#247 Benten Jima
弁天島(浜名湖/静岡県)

 真っ赤な巨大鳥居が立つ弁天島の画像が偶然目に留まり、「実物を見てみたいな」と、その島が浮かぶ浜名湖へ。

 結局、この大鳥居は観光用だったのですが、訪れてみて、浜名湖の面白さに気づくことに。やっぱり、行ってみないと、わからないものです。

 浜名湖は静岡県の西、浜松市と湖西市にまたがる日本で10番目に大きな湖。弁天島はその南部に位置しています。

 浜名湖は湖でありながら、水はしょっぱい。海とつながる汽水湖になったのは、1498年の明応地震により浜名川が決壊、遠州灘(太平洋)とつながったから。
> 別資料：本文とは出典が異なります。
(** * picoclaw multi-agent hub: conversations, mailboxes, router, mentions

    A shallow embedding of the in-process messaging fabric of
    [pkg/channels]: the conversation bookkeeping ([Conversation],
    [ConversationManager]), the actor mailboxes ([ActorMailbox],
    [ActorSystem]), the [MessageRouter] and the mention parsers of the
    gateway and of the reply handler.

    Conventions of the embedding.
    - Go [string] is [string]; [AgentType] is a Go string type and stays one.
    - Go [int] is a 64-bit two's complement integer: it is a [Z] and every
      arithmetic result goes through [wrapInt].
    - [time.Time] is the number of nanoseconds [time.Now().UnixNano()]
      reports; the wall clock is an oracle read once per [time.Now()] call.
    - [map[K]V] is a [gmap K V]; a nil slice and an empty slice are both [[]].
    - A [*Conversation] taken from the registry is named by its channel id:
      no router path removes an entry between taking the handle and using
      it, so mutation through the handle is an update of the registry entry.
    - A run-time panic (send on, or close of, a closed channel) is the
      outcome [Panics]; logging has no effect on the state and is left out. *)

From Stdlib Require Import ZArith Ascii String.
From stdpp Require Import gmap strings list pretty.

Open Scope string_scope.
Open Scope list_scope.
Open Scope Z_scope.

Abbreviation AgentType := string (only parsing).
Abbreviation Time := Z (only parsing).

(** ** Go [int] *)

Definition intMax : Z := 9223372036854775807.
Definition intMin : Z := -9223372036854775808.

Definition wrapInt (z : Z) : Z := (z + 2 ^ 63) mod 2 ^ 64 - 2 ^ 63.

(** ** The roster (discord_multi.go) *)

Definition AgentMaster : AgentType := "master".
Definition AgentDev : AgentType := "dev".
Definition AgentQA : AgentType := "qa".
Definition AgentPM : AgentType := "pm".
Definition AgentOps : AgentType := "ops".

Definition AllAgentTypes : list AgentType :=
  [AgentMaster; AgentDev; AgentQA; AgentPM; AgentOps].

(** ** Conversation messages and conversations (conversation.go) *)

Inductive ConversationState :=
  | ConvStateIdle
  | ConvStateActive
  | ConvStateProcessing
  | ConvStateClosed.

#[global] Instance ConversationState_eq_dec : EqDecision ConversationState.
Proof. solve_decision. Defined.

Module ConversationMessage.
Record t := mk {
  ID : string;
  From : AgentType;
  To : list AgentType;
  Content : string;
  Timestamp : Time;
  IsFromHuman : bool;
  Metadata : gmap string string
}.

Definition withTimestamp (ts : Time) (m : t) : t :=
  mk (ID m) (From m) (To m) (Content m) ts (IsFromHuman m) (Metadata m).

Definition withTo (to : list AgentType) (m : t) : t :=
  mk (ID m) (From m) to (Content m) (Timestamp m) (IsFromHuman m) (Metadata m).
End ConversationMessage.

Module Conversation.
Record t := mk {
  ID : string;
  ChannelID : string;
  State : ConversationState;
  PendingCount : Z;
  Messages : list ConversationMessage.t;
  ActiveAgents : gmap AgentType bool;
  CreatedAt : Time;
  LastActivity : Time;
  IdleTimeout : Z
}.

Definition withState (s : ConversationState) (c : t) : t :=
  mk (ID c) (ChannelID c) s (PendingCount c) (Messages c) (ActiveAgents c)
     (CreatedAt c) (LastActivity c) (IdleTimeout c).

Definition withPendingCount (p : Z) (c : t) : t :=
  mk (ID c) (ChannelID c) (State c) p (Messages c) (ActiveAgents c)
     (CreatedAt c) (LastActivity c) (IdleTimeout c).

(** The agents [AddMessage] marks active: the sender unless the message is
    from the human or has no sender, then every addressee. *)
Definition trackAgents (msg : ConversationMessage.t)
    (active : gmap AgentType bool) : gmap AgentType bool :=
  let active :=
    if negb (ConversationMessage.IsFromHuman msg)
       && negb (String.eqb (ConversationMessage.From msg) "")
    then <[ConversationMessage.From msg := true]> active
    else active in
  foldl (fun acc to => <[to := true]> acc) active (ConversationMessage.To msg).

(** [AddMessage]: [stamp] and [activity] are the two readings of
    [time.Now()] the method takes, in that order. *)
Definition AddMessage (stamp activity : Time) (msg : ConversationMessage.t)
    (c : t) : t :=
  let msg := ConversationMessage.withTimestamp stamp msg in
  mk (ID c) (ChannelID c)
     (match State c with ConvStateIdle => ConvStateActive | s => s end)
     (PendingCount c)
     (Messages c ++ [msg])
     (trackAgents msg (ActiveAgents c))
     (CreatedAt c) activity (IdleTimeout c).

Definition IncrementPending (c : t) : t :=
  withState ConvStateProcessing
    (withPendingCount (wrapInt (PendingCount c + 1)) c).

Definition DecrementPending (c : t) : t :=
  let c :=
    if 0 <? PendingCount c
    then withPendingCount (wrapInt (PendingCount c - 1)) c
    else c in
  if PendingCount c =? 0 then withState ConvStateActive c else c.

(** What [CloseConversation] and the idle reaper do to the conversation
    object itself before dropping it from the registry. *)
Definition close (c : t) : t := withState ConvStateClosed c.
(** * EVBox HomeLine stand-alone: bus protocol stack

    A shallow embedding of the Python sources

      - [software/packet.py]   (module [packet]),
      - [software/frame.py]    (module [frame]),
      - [software/config.py]   (module [config]),
      - [software/manager.py]  (module [manager], imported as [cb_manager]),
      - [software/main.py]     (module [main]),

    together with the properties of the framing layer, the packet decoder,
    the ChargePoint actor and the frame scanner.

    Conventions.
      - [bytes] objects are [list byte]; [str] objects are [string].
      - Python integers that are never negative are [N]; time stamps are [Z].
      - An exception is a value of [exn]; fallible pure code lives in
        [outcome], code that also touches the process state lives in [M].
      - [datetime.datetime.now()] reads a virtual clock kept in the process
        state; only [time.sleep] advances it.
      - The text written by [Packet._print] is not modelled, only the
        exceptions it raises; the [print] calls of [main.find_frames] and of
        [CP.respond] are recorded as [event]s.
      - The built-ins follow Python 3.11, which the sources need:
        [int.from_bytes] is big-endian when no byte order is given, and a
        ['0'] before the width in the format of a [str] fills on the
        right. *)

From Stdlib Require Import List Bool Arith NArith ZArith Lia.
From Stdlib.Strings Require Import Ascii String Byte.
Import ListNotations.

Local Open Scope string_scope.
Local Open Scope list_scope.
Local Open Scope N_scope.

Set Implicit Arguments.

(* ------------------------------------------------------------------ *)
(** ** Exceptions *)

(** One schema complaint accumulated by [Packet._print]. *)
Inductive schema_error : Type :=
| InvalidMessageLength (length expected : nat)
| MessageTooShort (length least : nat)
| InvalidState (state : N)
| NoResponse (cmd : string).

(** One complaint accumulated by [Frame._validate]. *)
Inductive frame_error : Type :=
| InvalidFrameLength (length : nat)
| InvalidStart (start : list byte)
| InvalidEnd (stop : list byte)
| StartInsidePayload
| EndInsidePayload
| InvalidPayloadValue (b : byte)
| InvalidChecksum
| InvalidParity.

(** What a [ValueError] carries.  [UnicodeDecodeError] and
    [UnicodeEncodeError] are subclasses of [ValueError] in Python. *)
Inductive value_error : Type :=
| FromHex (s : string)
| Schema (errors : list schema_error)
| FrameInvalid (errors : list frame_error) (frame : list byte)
| UnicodeDecode
| UnicodeEncode.

Inductive exn : Type :=
| ValueError (why : value_error)
| AttributeError.

Inductive outcome (A : Type) : Type :=
| Ok (a : A)
| Raise (e : exn).
Arguments Ok {A} a.
Arguments Raise {A} e.

Definition obind {A B} (m : outcome A) (k : A -> outcome B) : outcome B :=
  match m with
  | Ok a => k a
  | Raise e => Raise e
  end.

Declare Scope outcome_scope.
Delimit Scope outcome_scope with outcome.
Notation "x <- m ;; k" := (obind m (fun x => k))
  (at level 61, m at next level, right associativity) : outcome_scope.
Notation "m ;;; k" := (obind m (fun _ => k))
  (at level 61, right associativity) : outcome_scope.

(* ------------------------------------------------------------------ *)
(** ** Python built-ins used by the sources *)

Module py.

(** [s[a:b]] on a [str], for the non-negative bounds the sources use. *)
Definition str_slice (a b : nat) (s : string) : string :=
  substring a (b - a) s.

(** [s[a:]] on a [str]. *)
Definition str_from (a : nat) (s : string) : string :=
  substring a (String.length s - a) s.

(** Resolution of one slice bound against a sequence of length [len]. *)
Definition bound (len i : Z) : Z :=
  if (i <? 0)%Z then Z.max 0 (len + i) else Z.min len i.

(** [l[start:stop]] on a [bytes]; [None] is an omitted bound. *)
Definition slice {A} (start stop : option Z) (l : list A) : list A :=
  let len := Z.of_nat (List.length l) in
  let a := match start with None => 0%Z | Some i => bound len i end in
  let b := match stop with None => len | Some j => bound len j end in
  firstn (Z.to_nat (b - a)) (skipn (Z.to_nat a) l).

Definition byte_eqb (x y : byte) : bool := Byte.eqb x y.

Fixpoint bytes_eqb (x y : list byte) : bool :=
  match x, y with
  | [], [] => true
  | a :: x', b :: y' => byte_eqb a b && bytes_eqb x' y'
  | _, _ => false
  end.

Fixpoint startswith (sub data : list byte) : bool :=
  match sub, data with
  | [], _ => true
  | a :: sub', b :: data' => byte_eqb a b && startswith sub' data'
  | _ :: _, [] => false
  end.

(** [data.find(sub)]: lowest index at which [sub] occurs, [-1] if none. *)
Fixpoint find (sub data : list byte) : Z :=
  if startswith sub data then 0%Z
  else match data with
       | [] => (-1)%Z
       | _ :: data' =>
           let k := find sub data' in
           if (k <? 0)%Z then (-1)%Z else (k + 1)%Z
       end.

(** [sub in data] for a one-byte [sub]. *)
Definition contains (b : byte) (data : list byte) : bool :=
  existsb (byte_eqb b) data.

(** [sum(payload)]. *)
Definition sum (payload : list byte) : N :=
  fold_left (fun acc b => acc + Byte.to_N b) payload 0.

Definition hex_digit (d : N) : ascii :=
  if d <? 10 then ascii_of_N (48 + d) else ascii_of_N (55 + d).

Fixpoint hex_digits (fuel : nat) (n : N) (acc : string) : string :=
  match fuel with
  | O => acc
  | S fuel' =>
      let acc' := String (hex_digit (n mod 16)) acc in
      if n / 16 =? 0 then acc' else hex_digits fuel' (n / 16) acc'
  end.

(** [f"{n:X}"]: upper-case hexadecimal without padding. *)
Definition hex (n : N) : string := hex_digits (S (N.size_nat n)) n "".

Fixpoint repeat_char (c : ascii) (k : nat) : string :=
  match k with
  | O => ""
  | S k' => String c (repeat_char c k')
  end.

(** [f"{n:0wX}"] for a non-negative integer: zeros go on the left. *)
Definition format_0X (w : nat) (n : N) : string :=
  let d := hex n in
  repeat_char "0" (w - String.length d) ++ d.

(** [f"{z:0wX}"] for any integer: the sign counts towards the width. *)
Definition format_0X_int (w : nat) (z : Z) : string :=
  if (z <? 0)%Z
  then String "-" (format_0X (w - 1) (Z.to_N (- z)))
  else format_0X w (Z.to_N z).

(** [f"{s:0w}"] for a [str]: fill character ['0'], text on the left. *)
Definition format_0str (w : nat) (s : string) : string :=
  s ++ repeat_char "0" (w - String.length s).

Definition is_ascii (c : ascii) : bool := N_of_ascii c <? 128.

Fixpoint all_ascii (s : string) : bool :=
  match s with
  | EmptyString => true
  | String c s' => is_ascii c && all_ascii s'
  end.

(** [s.encode("ascii")]. *)
Definition encode_ascii (s : string) : outcome (list byte) :=
  if all_ascii s then Ok (list_byte_of_string s)
  else Raise (ValueError UnicodeEncode).

(** [b.decode("ascii")]. *)
Definition decode_ascii (b : list byte) : outcome string :=
  if forallb (fun x => Byte.to_N x <? 128) b then Ok (string_of_list_byte b)
  else Raise (ValueError UnicodeDecode).

Definition hex_val (c : ascii) : option N :=
  let n := N_of_ascii c in
  if (48 <=? n) && (n <=? 57) then Some (n - 48)
  else if (65 <=? n) && (n <=? 70) then Some (n - 55)
  else if (97 <=? n) && (n <=? 102) then Some (n - 87)
  else None.

(** ASCII white space, which [bytes.fromhex] skips between bytes. *)
Definition is_space (c : ascii) : bool :=
  let n := N_of_ascii c in
  (n =? 32) || ((9 <=? n) && (n <=? 13)).

(** [bytes.fromhex]: [top] is the pending high nibble, if any. *)
Fixpoint fromhex_go (top : option N) (s : string) : option (list N) :=
  match s with
  | EmptyString => match top with None => Some [] | Some _ => None end
  | String c s' =>
      match top with
      | None =>
          if is_space c then fromhex_go None s'
          else match hex_val c with
               | Some t => fromhex_go (Some t) s'
               | None => None
               end
      | Some t =>
          match hex_val c with
          | Some b => option_map (cons (t * 16 + b)) (fromhex_go None s')
          | None => None
          end
      end
  end.

Definition fromhex (s : string) : outcome (list N) :=
  match fromhex_go None s with
  | Some l => Ok l
  | None => Raise (ValueError (FromHex s))
  end.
 東海道五十三次では、海とつながった部分の「今切口」で浜名湖を船で渡らねばならず、その船渡場は「今切の渡し」と呼ばれていました。湖畔にある新居の関は、東海道の中でも重要視され、特に目を光らせていたのが「入り鉄砲に出女」。江戸幕府への脅威となる鉄砲が入ること、江戸から諸大名の妻たちが逃げ出すことを防いでいたそうです。
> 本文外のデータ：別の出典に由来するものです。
(** The scan over records with numeric timestamps. *)
Lemma scanRange_numeric (trips : list (option trip)) :
  Forall numericTimestamps trips ->
  forall l h,
  exists l' h',
    scanRange trips (lowerOf l, upperOf h) = Ok (lowerOf l', upperOf h')
    /\ (forall m, h = Some m -> exists q, h' = Some q /\ m <= q)
    /\ (forall t q, In t trips -> lastNumber (tripTimestamp t) = Some q ->
          exists q', h' = Some q' /\ q <= q')
    /\ (h' = h
        \/ exists t q, In t trips /\ lastNumber (tripTimestamp t) = Some q
                       /\ h' = Some q).
Proof.
  induction 1 as [|t trips Ht _ IH]; intros l h.
  - exists l, h. split; [reflexivity|]. split.
    + intros m ->. exists m. split; [reflexivity|lra].
    + split; [intros ? ? []|now left].
  - destruct (rangeStep_numeric l h t Ht) as (l1 & E1).
    cbn [scanRange]. rewrite E1. cbn [bind].
    set (h1 := match lastNumber (tripTimestamp t), h with
               | Some q, Some m => Some (if Qltb m q then q else m)
               | Some q, None => Some q
               | None, _ => h
               end) in *.
    destruct (IH l1 h1) as (l' & h' & E & Hmono & Hub & Hatt).
    exists l', h'. split; [exact E|].
    assert (Hstep_mono : forall m, h = Some m -> exists q, h1 = Some q /\ m <= q).
    { intros m ->. unfold h1.
      destruct (lastNumber (tripTimestamp t)) as [q|].
      - eexists. split; [reflexivity|]. destruct (Qltb_reflect m q); lra.
      - exists m. split; [reflexivity|lra]. }
    assert (Hstep_ub : forall q, lastNumber (tripTimestamp t) = Some q ->
                                 exists q1, h1 = Some q1 /\ q <= q1).
    { intros q Hq. unfold h1. rewrite Hq. destruct h as [m|].
      - eexists. split; [reflexivity|]. destruct (Qltb_reflect m q); lra.
      - exists q. split; [reflexivity|lra]. }
    assert (Hstep_att : h1 = h
                        \/ exists q, lastNumber (tripTimestamp t) = Some q
                                     /\ h1 = Some q).
    { unfold h1. destruct (lastNumber (tripTimestamp t)) as [q|]; [|now left].
      destruct h as [m|].
      - destruct (Qltb m q); [right; now exists q|now left].
      - right. now exists q. }
    split; [|split].
    + intros m Hm. destruct (Hstep_mono m Hm) as (q1 & H1 & Hle).
      destruct (Hmono q1 H1) as (q & Hq & Hle'). exists q. split; [exact Hq|lra].
    + intros u q [<-|Hin] Hq.
      * destruct (Hstep_ub q Hq) as (q1 & H1 & Hle).
        destruct (Hmono q1 H1) as (q' & Hq' & Hle'). exists q'.
        split; [exact Hq'|lra].
      * apply (Hub u q Hin Hq).
    + destruct Hatt as [->|(u & q & Hin & Hq & ->)].
      * destruct Hstep_att as [->|(q & Hq & ->)]; [now left|].
        right. exists t, q. split; [now left|]. split; [exact Hq|reflexivity].
      * right. exists u, q. split; [now right|]. split; [exact Hq|reflexivity].
Qed.
(** * RAMSES scene distribution: resource values, resource collection,
      resource resolution and the scene-graph router

    A shallow embedding of
    - [ResourceBase] (the resource value exercised by [ResourceTest.cpp]),
    - [ResourceUtils::GetAllResourcesFromScene] ([ResourceUtils.h]),
    - [ResourceComponent::loadResource] / [resolveResources]
      ([ResourceComponent.cpp]),
    - the receiving and sending paths of [SceneGraphComponent]
      ([SceneGraphComponent.cpp]),
    followed by the properties proved about them.

    Calls on collaborators (renderer handler, communication system, logger,
    resource objects) are recorded as events of a trace, in program order;
    member variables are fields of a state record that every member function
    threads through. *)

From stdpp Require Import base decidable option list sorting numbers
  countable gmap strings.
From Stdlib.Strings Require Import Byte.

Open Scope list_scope.

(** The unit of every blob. *)
Abbreviation bytes := (list Byte.byte).

#[global] Instance byte_eq_decision : EqDecision Byte.byte := Byte.byte_eq_dec.

(* ===================================================================== *)
(** * Part I: data model and operations                                   *)
(* ===================================================================== *)

(* --------------------------------------------------------------------- *)
(** ** Resource content hash                                              *)
(* --------------------------------------------------------------------- *)

(** Modelled from the spec: the header declaring [ResourceContentHash] is
    not part of the sources.  The spec calls it a 128-bit-class digest and
    the tests build one from two 64-bit integers
    ([ResourceContentHash someHash(1234568, 0)]); [Invalid()] is the one
    value no content ever gets, taken here as the all-zero value. *)
Record ResourceContentHash := mkResourceContentHash
  { lowPart : N; highPart : N }.

#[global] Instance ResourceContentHash_eq_dec : EqDecision ResourceContentHash.
Proof. solve_decision. Defined.

Definition ResourceContentHash_Invalid : ResourceContentHash :=
  mkResourceContentHash 0 0.

Definition hash_isValid (h : ResourceContentHash) : bool :=
  bool_decide (h ≠ ResourceContentHash_Invalid).

(** [operator<] on hashes: only its being a strict total order is used by
    [std::sort]; the comparison itself is declared outside the sources. *)
Class HashOrder := {
  hash_lt : relation ResourceContentHash;
  #[global] hash_lt_dec :: RelDecision hash_lt;
  #[global] hash_lt_strict :: StrictOrder hash_lt;
  #[global] hash_lt_trichotomy :: Trichotomy hash_lt;
}.

(* --------------------------------------------------------------------- *)
(** ** Resource values ([ResourceBase])                                   *)
(* --------------------------------------------------------------------- *)

(** [IResource::CompressionLevel], ordered [None < Realtime < Offline]
    (test [ordersCompressionLevelsCorrectly]). *)
Inductive CompressionLevel :=
| CompressionLevel_None
| CompressionLevel_Realtime
| CompressionLevel_Offline.

#[global] Instance CompressionLevel_eq_dec : EqDecision CompressionLevel.
Proof. solve_decision. Defined.

Definition level_rank (l : CompressionLevel) : nat :=
  match l with
  | CompressionLevel_None => 0
  | CompressionLevel_Realtime => 1
  | CompressionLevel_Offline => 2
  end.

Definition level_ltb (a b : CompressionLevel) : bool :=
  (level_rank a <? level_rank b)%nat.
Definition level_le (a b : CompressionLevel) : Prop :=
  (level_rank a ≤ level_rank b)%nat.

#[global] Instance level_le_dec : RelDecision level_le.
Proof. intros a b. unfold level_le. apply _. Defined.

(** [EResourceType]: only the two tags the tests use are named; any other
    tag is carried by its number. *)
Inductive EResourceType :=
| EResourceType_Invalid
| EResourceType_Effect
| EResourceType_Other (tag : N).

#[global] Instance EResourceType_eq_dec : EqDecision EResourceType.
Proof. solve_decision. Defined.

Definition ResourceCacheFlag := N.

(** The block compressor behind [compress]/[decompress] is a third-party
    codec; it enters as an interface.  [codec_decompress c n] inflates [c]
    into a buffer of the declared size [n]. *)
Class CompressionCodec := {
  codec_compress : CompressionLevel → bytes → bytes;
  codec_decompress : bytes → nat → bytes;
}.

(** What the spec promises of the codec: decompression inverts whichever
    level produced the buffer. *)
Class CompressionCodecLaws `{CompressionCodec} := {
  codec_roundtrip : ∀ level x,
    level_le CompressionLevel_Realtime level →
    codec_decompress (codec_compress level x) (length x) = x;
}.

(** The digest behind [getHash]; it sees the type tag, the serialized
    metadata and the decompressed payload, and never the name. *)
Class ContentDigest := {
  digest : EResourceType → bytes → bytes → ResourceContentHash;
}.

(** Modelled from the spec: [ResourceBase] itself ([Resource/ResourceBase.h]
    and its implementation) is not part of the sources, only its test is.
    The record follows section 3 of the spec: a type tag, an optional
    decompressed buffer, an optional compressed buffer with the level that
    produced it, the decompressed size, and the content hash (explicitly
    set, or computed on demand).  [serializedMetadata] is what the virtual
    [serializeResourceMetadataToStream] of the concrete class writes. *)
Record ResourceBase := mkResourceBase {
  typeID : EResourceType;
  cacheFlag : ResourceCacheFlag;
  name : string;
  serializedMetadata : bytes;
  decompressedData : option bytes;
  compressedData : option bytes;
  currentCompression : CompressionLevel;
  decompressedSize : nat;
  explicitHash : option ResourceContentHash;
}.

(** [ResourceBase(typeID, cacheFlag, name)]: no data of either kind. *)
Definition ResourceBase_new (t : EResourceType) (flag : ResourceCacheFlag)
    (nm : string) (meta : bytes) : ResourceBase :=
  {| typeID := t; cacheFlag := flag; name := nm; serializedMetadata := meta;
     decompressedData := None; compressedData := None;
     currentCompression := CompressionLevel_None; decompressedSize := 0%nat;
     explicitHash := None |}.

(** The test's [TestResource]: it serializes no metadata. *)
Definition TestResource (t : EResourceType) (flag : ResourceCacheFlag)
    (nm : string) : ResourceBase :=
  ResourceBase_new t flag nm [].

Definition byte_of_N (n : N) : Byte.byte :=
  match Byte.of_N (n mod 256)%N with Some b => b | None => Byte.x00 end.

(** [output << m_metadata] for a [uint32_t]: its four bytes, low byte
    first. *)
Definition uint32_bytes (n : N) : bytes :=
  [byte_of_N n; byte_of_N (n / 2 ^ 8)%N; byte_of_N (n / 2 ^ 16)%N;
   byte_of_N (n / 2 ^ 24)%N].

(** The test's [DummyResource(metadata, name)]. *)
Definition DummyResource (metadata : N) (nm : string) : ResourceBase :=
  ResourceBase_new EResourceType_Invalid 15%N nm (uint32_bytes metadata).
 浜名湖は海の影響も受けて、干潮満潮があるのも特徴。潮流の向きによっては大波になることもあり、熟練の船頭さんでも舟渡しが難儀な時も。そのため遠州灘からの波を防ぐために杭をいくつも打ち、それによって潮流が変わって弁天島が形成された、との説もあります。

 そもそも、浜名湖が誕生して以来、明応地震の前にも、海面の上昇や沈下で、海になったり、陸になったりを繰り返し、10万年単位で見ていかなくてはならない、ともいいます。